Adjusted EBITDA was negative at EUR 34 million, mainly due to the asset impairments, specifically in relation to Araxá and Pedranópolis operating projects in Brazil, with a combined capacity of 225 MW. The adjustment in the book value of these assets is reflecting the lower-than-expected returns and a more conservative valuation of project future cash flows, aligned with current market conditions and environment. Both projects were built after COVID and therefore impacted by supply chain disruptions and inflation in construction and overall CapEx expenses. As a result of this, the final CapEx required to build the projects was significantly higher than expected, which impacted returns and led to an impairment in the book value according to current expected market value.

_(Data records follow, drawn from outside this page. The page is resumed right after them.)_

Section wrapper.
Context (production : bool) (store : option nat).
(** The answer to the n-th query; the readiness of the n-th engine; whether a lock is granted. *)
Context (answer : nat → option nat → string → list json → outcome db_error DBQueryResult).
Context (ready : nat → outcome db_error unit) (grant : bool → outcome db_error unit).

(** A new engine, over the data directory or in memory. *)
Definition new_engine (memory : bool) : db_action unit :=
  modify (λ w, with_client (Some w.(wr_made)) (S w.(wr_made)) (if memory then w.(wr_made) :: w.(wr_in_memory) else w.(wr_in_memory)) w).
(** The getter [client]. *)
Definition client : db_action (option nat) :=
  w ← get_state;
  if bool_decide (w.(wr_client) = None) && negb w.(wr_isExternal) then
    if production then throw Exited else _ ← new_engine false; gets wr_client
  else mret w.(wr_client).

Definition waitReady : db_action unit :=
  w ← get_state;
  match w.(wr_client) with
  | Some c => match ready c with Ok _ => mret tt | Throw e => throw (Failed e) end
  | None => mret tt
  end.

(** What [ensureReady] does after the engine failed. *)
Definition recover (e : db_error) : db_action unit :=
  w ← get_state;
  if negb (checkError e) then throw (Failed e)
  else if MAX_RECONNECT_ATTEMPTS <=? w.(wr_reconnectAttempts) then
    if w.(wr_reconnecting) then mret tt
    else
      _ ← modify (with_recovery true w.(wr_reconnectAttempts));
      _ ← new_engine true;
      _ ← waitReady;
      modify (λ w, with_recovery false w.(wr_reconnectAttempts) w)
  else if w.(wr_reconnecting) then mret tt
  else
    _ ← modify (with_recovery true (w.(wr_reconnectAttempts) + 1));
    _ ← try_catch (_ ← new_engine false; waitReady) (λ _, mret tt);
    modify (λ w, with_recovery false w.(wr_reconnectAttempts) w).

Definition ensureReady : db_action unit :=
  w ← get_state;
  if w.(wr_isExternal) then mret tt
  else if production then throw Exited
  else
    _ ← (if bool_decide (w.(wr_client) = None) then new_engine false else mret tt);
    try_catch (_ ← waitReady; modify (λ w, with_recovery w.(wr_reconnecting) 0 w))
      (λ f, match f with Failed e => recover e | Exited => throw Exited end).

(** Without a client the call of [query] throws. *)
Definition no_client : db_error :=
  {| de_message := "Cannot read properties of null (reading 'query')"; de_name := "TypeError"; de_code := None; de_errno := None;
     de_status := None; de_statusCode := None |}.
(** [als.getStore() || this.client] *)
Definition connection : db_action (option nat) := match store with Some c => mret (Some c) | None => client end.
Definition query (sql : string) (params : list json) : db_action DBQueryResult :=
  conn ← connection;
  match conn with
  | None => throw (Failed no_client)
  | Some _ =>
      w ← get_state;
      _ ← modify (with_sent (w.(wr_sent) ++ [(conn, sql, params)]));
      match answer (length w.(wr_sent)) conn sql params with Ok r => mret r | Throw e => throw (Failed e) end
  end.

(** [executeWithRetry] with the retries that are left: two at first. *)
Fixpoint executeWithRetry (retries : nat) (sql : string) (params : list json) : db_action DBQueryResult :=
  try_catch (query sql params)
    (λ f, match f with
          | Exited => throw Exited
          | Failed e =>
              w ← get_state;
              match retries with
              | S r => if isExitStatus e && negb w.(wr_isExternal) then _ ← ensureReady; executeWithRetry r sql params else throw (Failed e)
              | O => throw (Failed e)
              end
          end).

(** A body with the lock held, which its end gives back. *)
Definition holding {A} (write : bool) (body : db_action A) : db_action A := λ s,
  let s1 := if write then with_locks s.(wr_readers) (S s.(wr_writers)) s else with_locks (S s.(wr_readers)) s.(wr_writers) s in
  let '(r, s') := body s1 in
  (r, if write then with_locks s'.(wr_readers) (pred s'.(wr_writers)) s' else with_locks (pred s'.(wr_readers)) s'.(wr_writers) s').
(** The lock around a statement of the embedded database: none in a transaction. *)
Definition locked {A} (write : bool) (body : db_action A) : db_action A :=
  w ← get_state;
  if w.(wr_isExternal) || bool_decide (is_Some store) then body
  else match grant write with Throw e => throw (Failed e) | Ok _ => holding write body end.
Definition normalized {A} (m : db_action A) : db_action A :=
  try_catch m (λ f, match f with Failed e => throw (Failed (normalizePoolError e)) | Exited => throw Exited end).

(** [res.rows ? res.rows[0] : undefined] *)
Definition first_row (r : DBQueryResult) : option db_row := match r.(qr_rows) with Some (row :: _) => Some row | _ => None end.
Definition get (sql : string) (params : list json) : db_action (option db_row) :=
  locked false (normalized (_ ← ensureReady; r ← executeWithRetry 2 (convertSql sql) params; mret (first_row r))).
Definition all (sql : string) (params : list json) : db_action (list db_row) :=
  locked false (normalized (_ ← ensureReady; r ← executeWithRetry 2 (convertSql sql) params; mret (default [] r.(qr_rows)))).
Definition changes_of (r : DBQueryResult) : Z :=
  match r.(qr_rowCount) with Some n => n | None => default 0 r.(qr_affectedRows) end.
(** [insertedRow?.id || 0] *)
Definition inserted_id (r : DBQueryResult) : json :=
  match match first_row r with Some row => map_get "id" row | None => None end with
  | Some (JStr "") | Some (JBool false) | Some JNull | None => JNum "0"
  | Some v => v
  end.
Definition run (sql : string) (params : list json) : db_action RunResult :=
  locked true (normalized (
    _ ← ensureReady;
    r ← executeWithRetry 2 (final_sql (convertSql sql)) params;
    mret {| rr_lastInsertRowid := if is_insert (convertSql sql) then inserted_id r else JNum "0"; rr_changes := changes_of r |})).
Definition exec (sql : string) : db_action unit :=
  locked (negb (isReadQuery sql)) (_ ← ensureReady; _ ← executeWithRetry 2 sql []; mret tt).
End wrapper.

(** ** Connecting at start-up *)

(** [SELECT 1] until it succeeds: [probe] answers the n-th attempt. *)
Fixpoint connectWithRetry (probe : nat → outcome db_error unit) (attempt : nat) (left : nat) (lastError : option db_error) :
    bool * option db_error :=
  match left with
  | O => (false, lastError)
  | S l => match probe attempt with Ok _ => (true, None) | Throw e => connectWithRetry probe (S attempt) l (Some e) end
  end.
Definition MAX_RETRIES : nat := 3.
Definition EXTERNAL_CONNECT_BUDGET_MS : Z := 30000.
Definition remainingConnectBudgetMs (uptimeMs : Z) : Z := Z.max 0 (EXTERNAL_CONNECT_BUDGET_MS - uptimeMs).

Inductive init_result := Refused (reason : string) | Initialized (w : wrapper).
(** [initDb]: whether the budget runs out first, and what the check of the connection's TLS says, are arguments. *)
Definition initDb (poolConfigError isProduction embeddedAllowed budgetFirst : bool) (probe : nat → outcome db_error unit)
    (ssl : outcome db_error unit) (w : wrapper) : init_result :=
  if poolConfigError then Refused "pool configuration"
  else if isProduction && negb w.(wr_isExternal) && negb embeddedAllowed then Refused "DATABASE_URL"
  else if w.(wr_isExternal) then
    if isProduction then
      if budgetFirst then Refused "budget"
      else
        match connectWithRetry probe 0 MAX_RETRIES None with
        | (false, e) => Refused (match e with Some e => classifyConnectionError e | None => "unknown error" end)
        | (true, _) => match ssl with Ok _ => Initialized w | Throw _ => Refused "SSL/TLS error" end
        end
    else
      match probe 0%nat with
      | Ok _ => Initialized w
      | Throw _ => Initialized (updateClient (Some w.(wr_made)) false (with_client w.(wr_client) (S w.(wr_made)) w.(wr_in_memory) w))
      end
  else
    match w.(wr_client) with
    | Some _ => Initialized w
    | None => if isProduction then Refused "no client" else Initialized (with_client (Some w.(wr_made)) (S w.(wr_made)) w.(wr_in_memory) w)
    end.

This adjustment ensures that our financial statements are reflecting accurately the fair value of the energy assets and aligns with our strategic decision to exit the asset management division, given that it's a capital-intensive business with lower-than-expected returns and therefore does not fit and align with our current focus and strategy. The net results of this energy division show a loss of EUR 52 million, reflecting the high cost of a debt facility, which the company entered to finance the asset management division a few years back. Additionally, this result includes a proportional share of the deferred tax asset loss, which, as already mentioned, we have provisioned in the financial results as a precautionary measure due to our ongoing restructuring process. As explained above, part of the company's strategy to enhance the financial structure and cash management is to divest over time the asset management business unit.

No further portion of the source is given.